Entre enero y noviembre del pasado ejercicio, los ingresos por cotizaciones sociales de la Tesorería General en Galicia alcanzaron los 4.301 millones de euros, como recoge el último informe del organismo, tras un incremento anual del 8%. A esa cantidad hay que añadir los más de 485 millones de recaudación en la comunidad entre las mutuas colaboradoras. No son cifras aún definitivas porque falta la aportación de diciembre, un mes relevante en las cuentas de la Seguridad Social, y tampoco consta el saldo de todas mutuas.

El ascenso de los ingresos triplica el alza de la afiliación a la Seguridad Social en la región durante esos meses, un 2,5%. Pasa exactamente lo mismo en la comparación con 2019: la contribución de las nóminas a la caja del sistema se elevó un 3,2%, mientras que las altas de trabajadores medraron un 1,1%.

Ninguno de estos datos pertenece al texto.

(** *** The WHERE clauses *)

Definition is_status (s : string) (r : row) : bool := bool_decide (r_status r = s).

Definition is_stuck (now interval : Z) (r : row) : bool :=
  is_status "processing" r &&
  match r_processing_started_at r with Some t => t <? now - interval | None => false end.

Definition is_due (now : Z) (r : row) : bool :=
  is_status "pending" r && (r_next_retry_at r <=? now).

(** [UPDATE outbox SET f WHERE p]: the new table and the number of rows. *)
Definition update_where (p : row -> bool) (f : row -> row) (t : table) : table :=
  (fun r => if p r then f r else r) <$> t.
Definition count_where (p : row -> bool) (t : table) : Z :=
  Z.of_nat (size (filter (fun kr : Z * row => p kr.2 = true) t)).

(** *** The claim: SELECT ... ORDER BY created_at LIMIT n FOR UPDATE SKIP LOCKED *)

(** The rows the subquery can return: due, and not locked by another transaction. *)
Definition claimable (now : Z) (locked : list Z) (t : table) (id : Z) : bool :=
  match t !! id with
  | Some r => is_due now r && negb (bool_decide (id ∈ locked))
  | None => false
  end.

Definition candidates (now : Z) (locked : list Z) (t : table) : list (Z * row) :=
  filter (fun kr => claimable now locked t kr.1 = true) (map_to_list t).

Definition created_of (t : table) (id : Z) : Z :=
  match t !! id with Some r => r_created_at r | None => 0 end.

(** Which lists of rows SQL allows the statement to pick and to return in that
    order: as many candidates as the limit allows, none left out that is older
    than one picked.  Ties, and the order of RETURNING, are the planner's. *)
Definition valid_pick (now limit : Z) (locked : list Z) (t : table) (ids : list Z) : bool :=
  let cs := candidates now locked t in
  bool_decide (NoDup ids) && forallb (claimable now locked t) ids
  && (Z.of_nat (length ids) =? Z.min limit (Z.of_nat (length cs)))
  && forallb (fun c => bool_decide (c.1 ∈ ids)
                       || forallb (fun id => created_of t id <=? r_created_at c.2) ids) cs.

Definition older (a b : Z * row) : Prop := r_created_at a.2 <= r_created_at b.2.
#[export] Instance older_dec : RelDecision older.
Proof. intros a b. unfold older. apply _. Defined.

(** One such list: a stable sort by [created_at]. *)
Definition sorted_pick (now limit : Z) (locked : list Z) (t : table) : list Z :=
  (take (Z.to_nat limit) (merge_sort older (candidates now locked t))).*1.

Definition pick (now limit : Z) (locked ids : list Z) (t : table) : list Z :=
  if valid_pick now limit locked t ids then ids else sorted_pick now limit locked t.

Definition claim_ids (now : Z) (ids : list Z) (t : table) : table :=
  map_imap (fun id r => Some (if bool_decide (id ∈ ids) then set_claimed now r else r)) t.

(** The whole statement; [attempts + 1] is computed on the type INT. *)
Definition claim (now limit : Z) (locked ids : list Z) (t : table) : table * result (list Event) :=
  let ids := pick now limit locked ids t in
  if limit <? 0 then (t, Err pg_negative_limit)
  else if existsb (fun id => match t !! id with
                        | Some r => int4_max <=? r_attempts r | None => false end) ids
  then (t, Err pg_out_of_range)
  else
    let t' := claim_ids now ids t in
    (t', Ok (omap (fun id => returning id <$> t' !! id) ids)).

(** The oldest pending row's age. *)
Definition oldest_pending (t : table) : option Z :=
  map_fold (fun _ r acc =>
    if is_status "pending" r then
      Some (match acc with Some c => Z.min c (r_created_at r) | None => r_created_at r end)
    else acc) None t.

(** ** The statements as calls *)

Inductive outbox_op : Type :=
| QResetStuck (interval : Z)
| QLag
| QClaim (limit : Z)
| QMarkSent (id : Z)
| QMarkFailed (id : Z) (next : Z) (msg : string)
| QMarkDead (id : Z) (msg : string).

Definition outbox_res (o : outbox_op) : Type :=
  match o with
  | QResetStuck _ => Z
  | QLag => option float64
  | QClaim _ => list Event
  | QMarkSent _ | QMarkFailed _ _ _ | QMarkDead _ _ => unit
  end.

Canonical Structure outbox_sig : sig := Sig outbox_op (fun o => result (outbox_res o)).

Section Statements.
Context {PG : Postgres}.

(** What a statement does when it is carried out. *)
Definition outbox_stmt (ch : choice) (t : table) (o : outbox_op) : table * result (outbox_res o) :=
  match o with
  | QResetStuck interval =>
      (update_where (is_stuck (ch_now ch) interval) (set_reset (ch_now ch)) t,
       Ok (count_where (is_stuck (ch_now ch) interval) t))
  | QLag =>
      (t, match oldest_pending t with
          | Some c => Ok (Some (epoch_seconds (ch_now ch) c))
          | None => Err ErrNoRows
          end)
  | QClaim limit => claim (ch_now ch) limit (ch_locked ch) (ch_pick ch) t
  | QMarkSent id => (alter (set_sent (ch_now ch)) id t, Ok ())
  | QMarkFailed id next msg =>
      if text_ok msg then (alter (set_retry (ch_now ch) (pg_time next) msg) id t, Ok ())
      else (t, Err pg_bad_text)
  | QMarkDead id msg =>
      if text_ok msg then (alter (set_dead (ch_now ch) msg) id t, Ok ())
      else (t, Err pg_bad_text)
  end.

#[export] Instance outbox_exec : Exec outbox_sig table := fun ch t o =>
  settle (ch_out ch) t (outbox_stmt ch t o).

(** The state after the call. *)
Definition outbox_next ch (t : table) (o : outbox_op) : table := (outbox_exec ch t o).1.

Lemma outbox_next_cases ch (t : table) o :
  outbox_next ch t o = t \/ outbox_next ch t o = (outbox_stmt ch t o).1.
Proof. apply settle_fst. Qed.

Lemma outbox_exec_ok ch (t : table) o a :
  (outbox_exec ch t o).2 = Ok a ->
  outbox_stmt ch t o = (outbox_next ch t o, Ok a).
Proof.
  unfold outbox_next, outbox_exec. destruct (settle _ _ _) as [x y] eqn:E. simpl. intros ->.
  by apply settle_ok in E.
Qed.
End Statements.

(** ** The methods of [Store] *)

Module Store.
Section Methods.
Context {S : sig} `{!Sub outbox_sig S}.

Definition ResetStuck (processingTimeout : Z) : prog S (result Z) :=
  let processingTimeout := if processingTimeout <=? 0 then 30 * Second else processingTimeout in
  call (QResetStuck (interval_arg processingTimeout)).

Definition ClaimPending (batchSize : Z) : prog S (result (list Event)) :=
  let batchSize := if batchSize <=? 0 then 50 else batchSize in
  call (QClaim batchSize).

Definition MarkSent (id : Z) : prog S (result unit) := call (QMarkSent id).

Definition MarkFailed (id nextRetryAt : Z) (errMsg : string) : prog S (result unit) :=
  call (QMarkFailed id nextRetryAt errMsg).

Definition MarkDead (id : Z) (errMsg : string) : prog S (result unit) :=
  call (QMarkDead id errMsg).

Definition LagSeconds : prog S (result float64) :=
  v ← call QLag;
  match v with
  | Err e => if bool_decide (e = ErrNoRows) then mret (Ok (float_of_int 0)) else mret (Err e)
  | Ok None => mret (Ok (float_of_int 0))
  | Ok (Some v) => mret (Ok v)
  end.
End Methods.
End Store.

(** ** What the statements do *)

Lemma elem_of_candidates now locked t id r :
  (id, r) ∈ candidates now locked t <->
  t !! id = Some r /\ is_due now r = true /\ id ∉ locked.
Proof.
  unfold candidates. rewrite list_elem_of_filter, elem_of_map_to_list. simpl.
  unfold claimable. split.
  - intros [Hc Ht]. rewrite Ht in Hc. apply andb_prop in Hc as [? Hn].
    apply negb_true_iff, bool_decide_eq_false in Hn. done.
  - intros (Ht&Hd&Hn). rewrite Ht, Hd. split; [|done]. by apply negb_true_iff, bool_decide_eq_false.
Qed.

Lemma claimable_Some now locked t id :
  claimable now locked t id = true <-> exists r, (id, r) ∈ candidates now locked t.
Proof.
  unfold claimable. destruct (t !! id) as [r|] eqn:Ht.
  - rewrite andb_true_iff, negb_true_iff, bool_decide_eq_false. split.
    + intros [??]. exists r. by apply elem_of_candidates.
    + intros [r' (?&?&?)%elem_of_candidates]. by simplify_eq.
  - split; [done|]. intros [r (?&?&?)%elem_of_candidates]. congruence.
Qed.

Lemma NoDup_candidates now locked t : NoDup (candidates now locked t).*1.
Proof.
  unfold candidates.
  assert (H : NoDup (map_to_list t).*1) by apply NoDup_fst_map_to_list.
  revert H. generalize (map_to_list t) as l. induction l as [|kr l IH]; [done|].
  intros [Hn Hl]%NoDup_cons. rewrite filter_cons. case_decide; [|by apply IH].
  simpl. apply NoDup_cons. split; [|by apply IH].
  intros [y [Hy [_ Hin]%list_elem_of_filter]]%list_elem_of_fmap.
  apply Hn. rewrite Hy. by apply list_elem_of_fmap_2.
Qed.

#[local] Instance older_trans : Transitive older.
Proof. intros a b c. unfold older. lia. Qed.
#[local] Instance older_total : Total older.
Proof. intros a b. unfold older. lia. Qed.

Las cotizaciones de los afiliados al régimen general aumentaron un 8,5%. Las de los autónomos se dispararon un 22,2%. Los del régimen del mar se incrementaron un 1,3. La gran caída está en la contribución de los trabajadores con prestación por desempleo, que disminuyen un 10,5% por la mejora de la ocupación y la salida de los ERTE.

La provincia más dinámica en ocupación y con mayor subida de la recaudación es Pontevedra, donde las cotizaciones engordaron un 9% frente al primer ejercicio de la crisis del coronavirus y un 3,6% respecto a 2019. El avance anual en Ourense fue del 8,8%; un 7,5% en Lugo; y el 7,1% en A Coruña. Murcia, Baleares y Castilla-la Mancha lideran las subidas en el conjunto del Estado, las tres por encima del 9%.

Los datos de afiliaciones demuestran que a Galicia le falta fuelle en la recuperación del empleo que había antes del estallido de la crisis del coronavirus. De ahí que tampoco destaque entre los territorios aventajados en el despegue de la recaudación de la Seguridad Social frente a los niveles prepandemia de 2019.

Con los refuerzos en sanidad y educación y el auge en estos momentos de otros sectores y ocupaciones con mejor remuneración –especialmente los ligados a las nuevas tecnologías, consultoras o planificación de infraestructuras– la base imponible en Galicia se situó a lo largo del pasado año alrededor de los 1.800 euros al mes, algo sin precedentes.